A Walhain, les surfaces agricoles couvrent quelque 85% du territoire, soit 3220 ha. La plus grande partie est occupée par des terres de culture (71%), le reste par les prairies et friches agricoles (14%). On dénombre une bonne cinquantaine d’exploitations. Une grande majorité d’agriculteurs-trices a plus de 55 ans et trouve peu de repreneurs. Les reprises sont partielles, le bétail étant trop contraignant. D’ici 10 à 15 ans, l’hypothèse la plus vraisemblable est qu’il n’existe plus que de grosses exploitations de 400 à 500 ha. La situation est semblable à Chastre.

La qualité de vie des
agriculteurs et
agricultrices

La vie n’est pas facile. Peu de femmes restent à la ferme, nombre d’entre elles travaillant à l’extérieur. La sécurité d’existence n’est jamais assurée, ce qui explique ce travail des femmes en dehors de la ferme. La population est devenue fort agressive à l’égard des agriculteurs et la qualité de leurs productions n’est pas toujours reconnue. Un agriculteur dira plus tard dans la soirée, non sans ironie: « Avant, je nourrissais la population, aujourd’hui, je pollue ». De plus, trop de paperasseries et une grande dépendance à l’égard de la PAC (politique agricole commune) fait perdre le sens du métier. Enfin, ils soulignent la grande solitude qui est la leur.

Les finances

On assiste à une baisse généralisée des prix alors que les coûts d’exploitation ne cessent de monter. En cause, la concurrence des pays de l’Est, la PAC qui favorise les grandes exploitations. Le prix des terres agricoles est élevé en Brabant wallon, entre 40 et 60000 voire 70000€ pour un ha. Dès lors, les jeunes et les plus petits agriculteurs éprouvent des difficultés à acquérir des terres et les banques ne leur font pas facilement crédit.

Les alternatives?

Quid des circuits courts? Il n’est pas simple de les développer car l’AFSCA y applique un contrôle extrême. La vente dans les grandes surfaces proches? C’est la grande surface qui fixe les prix et, par ailleurs, elle demande des productions régulières, ce à quoi l’agriculteur ne peut pas toujours s’engager.
Le passage au bio? Il engendre des surcoûts et de la main d’œuvre supplémentaire.
La suppression des néonicotinoïdes et du glyphosate? Il faut alors les remplacer par d’autres pulvérisations. Lesquelles? Actuellement, les agriculteurs estiment qu’ils utilisent ces produits avec la plus grande parcimonie, en respectant les doses prescrites et contrôlées.
L’avenir? Que vont devenir les bâtiments, le matériel, les terres, le bétail? Les hommes et les femmes?

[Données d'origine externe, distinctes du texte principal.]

(* ===== verification/Tile16.v ===== *)
(** * 16x16 tiled frames: the [NV12T] to linear converters

    [src/libswconverter/swconvertor.c], the configuration the library is built
    in (neither [NEON_SUPPORT] nor [USE_NV12T_128X64]). *)

From S2P Require Import Prelude CMem Interleave.

(** ** Operations *)

(** The linear address of the byte at column [xpos], row [ypos] of a tiled
    plane; [crFlag] is 0 for luma and non-zero for chroma. *)
Definition Tile2D_To_Linear (width height xpos ypos crFlag : Z) : Z :=
  let width := ((width ^+ 15) `div` 16) ^* 16 in
  let height := ((height ^+ 15) `div` 16) ^* 16 in
  let tileNumX := s32 (width `div` 16) in
  if crFlag =? 0 then
    let tileX := s32 (xpos `div` 16) in
    let tileY := s32 (ypos `div` 16) in
    let tileAddr := s32 (tileY * tileNumX + tileX) in
    let offset := s32 ((Z.land ypos 15 ^* 16) ^+ Z.land xpos 15) in
    u32 (Z.lor (s32 (tileAddr ≪ 8)) offset)
  else
    let tileX := s32 (xpos `div` 16) in
    let tileY := s32 (ypos `div` 8) in
    let tileAddr := s32 (tileY * tileNumX + tileX) in
    let offset := s32 ((Z.land ypos 7 ^* 16) ^+ Z.land xpos 15) in
    u32 (Z.lor (s32 (tileAddr ≪ 7)) offset).

(** The inner loops of the converters,
    [for (k = 0; k < n; k += kstep) { row; row }]: two rows per iteration.  The
    row copy [row src_offset dst_offset] is followed by
    [src_offset += 16; dst_offset += dst_step]. *)
Definition row_pairs (row : Z -> Z -> M unit) (dst_step n kstep src_offset dst_offset : Z) : M unit :=
  for_u 0 n kstep (src_offset, dst_offset) (fun _ '(src_offset, dst_offset) =>
    row src_offset dst_offset ;!
    let src_offset := src_offset ^+ 16 in
    let dst_offset := dst_offset ^+ dst_step in
    row src_offset dst_offset ;!
    let src_offset := src_offset ^+ 16 in
    let dst_offset := dst_offset ^+ dst_step in
    ret (src_offset, dst_offset)) ;!
  ret tt.

(** One row per iteration. *)
Definition row_singles (row : Z -> Z -> M unit) (dst_step n src_offset dst_offset : Z) : M unit :=
  for_u 0 n 1 (src_offset, dst_offset) (fun _ '(src_offset, dst_offset) =>
    row src_offset dst_offset ;!
    let src_offset := src_offset ^+ 16 in
    let dst_offset := dst_offset ^+ dst_step in
    ret (src_offset, dst_offset)) ;!
  ret tt.

Definition csc_tiled_to_linear_y (y_dst y_src width height : Z) : M unit :=
  let aligned_height := Z.land height (u32 (Z.lnot 0xF)) in
  let aligned_width := Z.land width (u32 (Z.lnot 0xF)) in
  let tiled_width := ((width ^+ 15) ≫ 4) ^<< 4 in
  let copy n src_offset dst_offset := memcpy (y_dst + dst_offset) (y_src + src_offset) n in
  let! i := for_u_ 0 aligned_height 16 (fun i =>
    let! j := for_u_ 0 aligned_width 16 (fun j =>
      let src_offset := (tiled_width ^* i) ^+ (j ^<< 4) in
      let dst_offset := (width ^* i) ^+ j in
      row_pairs (copy 16) width 8 1 src_offset dst_offset) in
    when (negb (aligned_width =? width))
      (let src_offset := (tiled_width ^* i) ^+ (j ^<< 4) in
       let dst_offset := (width ^* i) ^+ j in
       row_pairs (copy (width ^- j)) width 8 1 src_offset dst_offset)) in
  when (negb (aligned_height =? height))
    (let! j := for_u_ 0 aligned_width 16 (fun j =>
       let src_offset := (tiled_width ^* i) ^+ (j ^<< 4) in
       let dst_offset := (width ^* i) ^+ j in
       row_pairs (copy 16) width (height ^- aligned_height) 2 src_offset dst_offset) in
     when (negb (aligned_width =? width))
       (let src_offset := (tiled_width ^* i) ^+ (j ^<< 4) in
        let dst_offset := (width ^* i) ^+ j in
        row_pairs (copy (width ^- j)) width (height ^- aligned_height) 2 src_offset dst_offset)).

La soirée s’est poursuivie par différentes interventions d’agriculteurs pratiquant l’agriculture conventionnelle, raisonnée (un minimum d’intrants) ou encore résolument bio. Interventions également d’autres acteurs du monde agricole (le CRABE, Coprosain, le Credal, Terre-en-Vue et Inter Environnement Wallonie).

Difficile de répercuter le débat mais on peut vous assurer qu’il fut riche et quil a fait bouger les lignes dans certaines têtes.

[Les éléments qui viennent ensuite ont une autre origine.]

Lemma yuv_decide a : (exists k, dom k /\ a = dst k) \/ (forall k, dom k -> a <> dst k).
Proof.
  destruct half_width as [Hw _].
  destruct (linear_decide yp w h a) as [(k & Hk & ->)|Hy]; [done|left; by exists (inl k)|].
  destruct (linear_decide up (w `div` 2) (h `div` 2) a) as [(k & Hk & ->)|Hu];
    [lia|left; by exists (inr (false, k))|].
  destruct (linear_decide vp (w `div` 2) (h `div` 2) a) as [(k & Hk & ->)|Hv];
    [lia|left; by exists (inr (true, k))|].
  right. intros [k|[[] k]] Hk; simpl; auto.
Qed.

(** The two [memcpy] converters one after the other carry out the same plan. *)
Lemma memcpy_converters_run :
  h `mod` 2 = 0 ->
  exists m', (csc_tiled_to_linear_y yp ya w h ;!
              csc_tiled_to_linear_uv_deinterleave up vp ca w (h `div` 2)) m = Some (tt, m') /\
    moved dom dst src m m'.
Proof.
  intros He. destruct half_height as [Hhh Hhs].
  assert (Hr : roundup h 2 = h) by (unfold roundup; clear -He; dlia).
  destruct (tiled_to_linear_y_run m yp ya w h) as (m1 & E1 & M1);
    rewrite ?Hr; auto using bytes_mapped.
  rewrite Hr in M1.
  destruct (tiled_to_linear_uv_deinterleave_run m1 w (h `div` 2) up vp ca) as (m2 & E2 & M2);
    eauto using moved_mapped, bytes_mapped; [lia|].
  exists m2. unfold bind. rewrite E1, E2. split; [done|].
  pose proof (moved_seq _ _ _ _ _ _ _ _ _ M1 M2) as M. apply M; clear M.
  - intros k1 k2 H1 H2 Heq. discriminate (dst_det (inl k1) (inr k2) H1 H2 Heq).
  - intros k1 k2 H1 H2 Heq. by apply (dst_src_apart (inl k1) (inr k2)).
Qed.
End frame.


(** ** Theorems *)

(** The buffers of a conversion: a tiled frame of two planes whose addresses fit
    in an [unsigned int], and three output planes, none of them overlapping. *)
Record frame_layout (m : mem) (w h yp up vp ya ca : Z) : Prop := {
  fl_size : 0 <= w /\ 0 <= h /\ (w + 16) * (h + 16) < 2 ^ 31;
  fl_even : w `mod` 2 = 0;
  fl_mapped : mapped m yp (w * h) /\ mapped m up (w `div` 2 * (h `div` 2)) /\
              mapped m vp (w `div` 2 * (h `div` 2));
  fl_bytes : bytes m ya (tiled_size 16 w h) /\ bytes m ca (tiled_size 8 w (h `div` 2));
  fl_addr : (0 <= ya /\ ya + tiled_size 16 w h < 2 ^ 32) /\
            (0 <= ca /\ ca + tiled_size 8 w (h `div` 2) < 2 ^ 32);
  fl_outputs : apart yp (w * h) up (w `div` 2 * (h `div` 2)) /\
               apart yp (w * h) vp (w `div` 2 * (h `div` 2)) /\
               apart up (w `div` 2 * (h `div` 2)) vp (w `div` 2 * (h `div` 2));
  fl_y : apart yp (w * h) ya (tiled_size 16 w h) /\ apart yp (w * h) ca (tiled_size 8 w (h `div` 2));
  fl_u : apart up (w `div` 2 * (h `div` 2)) ya (tiled_size 16 w h) /\
         apart up (w `div` 2 * (h `div` 2)) ca (tiled_size 8 w (h `div` 2));
  fl_v : apart vp (w `div` 2 * (h `div` 2)) ya (tiled_size 16 w h) /\
         apart vp (w `div` 2 * (h `div` 2)) ca (tiled_size 8 w (h `div` 2))
}.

Nous en avons retenu quelques éléments. D’abord que le métier est et reste un métier de passion. Que l’agriculture conventionnelle, la plus répandue, est de plus en plus contrôlée et a changé. Elle n’est plus cette agriculture à laquelle on reprochait de déverser sur et dans le sol des tas de produits néfastes. Ensuite que l’agriculture raisonnée ou bio est surtout l’affaire des jeunes générations. Elle offre des alternatives crédibles, y compris en terme de qualité de vie, et semble donner un nouveau sens et un nouveau souffle au métier. Enfin, que le consom-acteur a le dernier mot… et la responsabilité finale de payer le juste prix pour un produit de qualité.

Une soirée utile qui  a permis de voir se confronter, dans le respect, des pratiques et des expériences diversifiées qui toutes ont l’objectif louable de nourrir au mieux la population.